Il 18 maggio prossimo si svolgerà a Roma la consueta Marcia per la Vita, alla quale siamo tutti invitati a partecipare. A questo proposito, la giornalista Diane Montagna, di LifeSiteNews, ha intervistato Virginia Coda Nunziante quale principale organizzatrice dell’evento. Ecco l’intervista nella mia traduzione.  

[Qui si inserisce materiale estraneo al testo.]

(** X26: for a wallet input, [inputs_to_json] calls the setter of the
    script and the setter of the witness only where the transaction input
    has none.  So, the setters changing only their own member, a script or a
    witness that the input already had is the one it keeps, an input that
    had both comes out as it went in, and the outpoint and the sequence are
    untouched.  (Whether a missing script or witness is present afterwards
    is up to the dummy signatures and to libwally.) *)
Theorem wallet_input_keeps_signatures (psbt : Psbt.t) (tx : Tx.t) (i : nat)
    (psbt_input : wally_psbt_input.t) (txin txin' : wally_tx_input.t) (utxo utxo' : json)
    (asset : string) :
  Psbt.wallet_input_to_json psbt tx i psbt_input txin utxo = Ok (utxo', txin', asset) →
  (∀ script, wally_tx_input.script txin = Some script →
     wally_tx_input.script txin' = Some script)
  ∧ (∀ witness, wally_tx_input.witness txin = Some witness →
       wally_tx_input.witness txin' = Some witness)
  ∧ (is_Some (wally_tx_input.script txin) → is_Some (wally_tx_input.witness txin) →
     txin' = txin)
  ∧ wally_tx_input.txhash txin' = wally_tx_input.txhash txin
  ∧ wally_tx_input.index txin' = wally_tx_input.index txin
  ∧ wally_tx_input.sequence txin' = wally_tx_input.sequence txin
  ∧ j_assetref (Psbt.m_is_liquid psbt) utxo = Ok asset.
Proof.
  unfold Psbt.wallet_input_to_json.
  case_bind asset' Hasset. case_bind u1 Hsighash. case_bind u2 Herase. case_bind u3 Hpaths.
  destruct (wally_tx_input.script txin) as [script|] eqn:Hscript;
    destruct (wally_tx_input.witness txin) as [witness|] eqn:Hwitness; simpl.
  - intros [= <- <- <-]. split_and!; try done; congruence.
  - destruct (get_scriptsig_and_witness u3) as [[scriptsig w]|]; simpl; [|done].
    rewrite Hwitness. simpl.
    destruct (wally_tx_input_set_witness txin w) as [txin1|] eqn:Hset; simpl; [|done].
    intros [= <- <- <-].
    apply set_witness_others in Hset as (-> & -> & -> & Hkept).
    rewrite Hkept, Hscript. split_and!; done.
  - destruct (get_scriptsig_and_witness u3) as [[scriptsig w]|]; simpl; [|done].
    destruct (wally_tx_input_set_script txin scriptsig) as [txin1|] eqn:Hset; simpl; [|done].
    apply set_script_others in Hset as (Htxhash & Hindex & Hsequence & Hkept).
    rewrite Hkept, Hwitness. simpl. intros [= <- <- <-].
    rewrite Htxhash, Hindex, Hsequence, Hkept, Hwitness.
    split_and!; done.
  - destruct (get_scriptsig_and_witness u3) as [[scriptsig w]|]; simpl; [|done].
    destruct (wally_tx_input_set_script txin scriptsig) as [txin1|] eqn:Hset1; simpl; [|done].
    apply set_script_others in Hset1 as (Htxhash & Hindex & Hsequence & Hkept).
    rewrite Hkept, Hwitness. simpl.
    destruct (wally_tx_input_set_witness txin1 w) as [txin2|] eqn:Hset2; simpl; [|done].
    apply set_witness_others in Hset2 as (Htxhash2 & Hindex2 & Hsequence2 & _).
    intros [= <- <- <-].
    rewrite Htxhash2, Hindex2, Hsequence2, Htxhash, Hindex, Hsequence.
    split_and!; done.
Qed.

End wallet_inputs.

(** ** [to_json] *)

Lemma filter_length_forallb {A} (f : A → bool) (l : list A) :
  (length (List.filter f l) =? length l)%nat = forallb f l.
Proof.
  assert (length (List.filter f l) ≤ length l)%nat as Hle by apply List.filter_length_le.
  induction l as [|a l IH]; [done|]. simpl.
  pose proof (List.filter_length_le f l) as Hle'.
  destruct (f a); simpl.
  - apply IH. done.
  - apply Nat.eqb_neq. lia.
Qed.

Section psbt_to_json.
Context `{WallyPsbt} `{Session}.

(** X27: [to_json] is [get_details] of the UTXOs with ["is_partial"] added:
    true exactly when some entry of ["transaction_inputs"] is not a wallet
    UTXO; every other entry of the details is kept. *)
Theorem to_json_is_partial (psbt psbt' : Psbt.t) (utxos result : json) :
  Psbt.to_json psbt utxos = Ok (result, psbt') →
  ∃ details inputs,
    Psbt.get_details psbt (json_object [("utxos", utxos)]) = Ok (details, psbt')
    ∧ json_ops.find details "transaction_inputs" = Some (JArr inputs)
    ∧ json_ops.find result "is_partial" = Some (JBool (negb (forallb is_wallet_utxo inputs)))
    ∧ ∀ key, key ≠ "is_partial" → json_ops.find result key = json_ops.find details key.
Proof.
  unfold Psbt.to_json. case_bind [details p] Hdetails. case_bind inputs Hinputs.
  case_bind r Hset. intros [= <- <-].
  apply j_ref_Ok in Hinputs as (v & Hv & Harr).
  destruct v as [| | | |l|]; try done. injection Harr as ->.
  exists details, inputs. split_and!; [done|done| |].
  - rewrite (set_find_eq _ _ _ _ Hset). by rewrite filter_length_forallb.
  - intros key Hkey. by eapply set_find_ne.
Qed.

End psbt_to_json.

(** ** Parsing *)

Section psbt_parsing.
Context `{WallyPsbtLaws} `{Session}.

(** X28: whatever [Psbt(psbt_base64, is_liquid)] constructs holds a
    version-2 PSBT whose Elements flag is the [is_liquid] asked for, and
    remembers the version the PSBT came in; a PSBT for the other kind of
    network is refused with the user error "PSBT/PSET mismatch". *)
Theorem from_base64_normalises (psbt_base64 : string) (is_liquid : bool) (p : wally_psbt.t) :
  wally_psbt_from_base64 psbt_base64 0 = Some p →
  (wally_psbt.is_elements p ≠ is_liquid →
   Psbt.from_base64 psbt_base64 is_liquid = Throw (user_error "PSBT/PSET mismatch"))
  ∧ ∀ psbt, Psbt.from_base64 psbt_base64 is_liquid = Ok psbt →
      wally_psbt.is_elements p = is_liquid
      ∧ Psbt.m_is_liquid psbt = is_liquid
      ∧ Psbt.m_original_version psbt = wrap32 (wally_psbt.version p)
      ∧ wally_psbt.version (Psbt.m_psbt psbt) = WALLY_PSBT_VERSION_2
      ∧ wally_psbt.is_elements (Psbt.m_psbt psbt) = is_liquid.
Proof.
  intros Hdecode. unfold Psbt.from_base64. rewrite Hdecode. simpl. split.
  - intros Hne. rewrite bool_decide_eq_true_2; [done|]. congruence.
  - intros psbt. case_bool_decide as Hel; [done|].
    destruct (wally_psbt_set_version p 0 WALLY_PSBT_VERSION_2) as [q|] eqn:Hq; simpl; [|done].
    intros [= <-]. simpl. apply set_version_fields in Hq as [Hv He].
    split_and!; try done. by rewrite He.
Qed.

End psbt_parsing.

(** ** The fee off Liquid *)

Lemma json_emplace_find_ne (j j' : json) (key key' : string) (v : json) :
  Psbt.json_emplace j key v = Ok j' → key' ≠ key → json_ops.find j' key' = json_ops.find j key'.
Proof.
  destruct j as [| | | | |m]; try done; simpl.
  - intros [= <-] Hne. simpl. by rewrite lookup_singleton_ne.
  - destruct (m !! key); simpl; intros [= <-] Hne; [done|]. simpl. by rewrite lookup_insert_ne.
Qed.

Lemma Z_sum_ext {A} (f g : A → Z) (l : list A) : (∀ x, f x = g x) → Z_sum f l = Z_sum g l.
Proof. intros Hfg. induction l as [|x l IH]; [done|]. simpl. by rewrite Hfg, IH. Qed.

Section bitcoin_fee.
Context `{WallyPsbt} `{Session}.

LifeSite:  Virginia, lei ha parlato della Marcia annuale per la vita a Washington, DC come la “madre” di tutte le marce. Quanto è significativo per l’Europa e per l’Italia in particolare il ruolo degli Stati Uniti come faro di vita?

Coda Nunziante: L’esempio che ci arriva dagli Stati Uniti è davvero illuminante. Quello che la Marcia per la Vita ha raggiunto in più di 40 anni è sotto gli occhi di tutti: un’intera generazione di giovani sta diventando sempre più pro-vita e con il loro entusiasmo e determinazione il destino del Paese cambierà.
L’Europa, ma soprattutto l’Italia – che è il Paese con un tasso di natalità tra i più bassi – deve prendere ad esempio quanto accade all’estero, per rimettere il tema della vita al centro della politica e della politica pubblica, sia nella sua azione contro l’aborto che nella sua azione di promozione della natalità.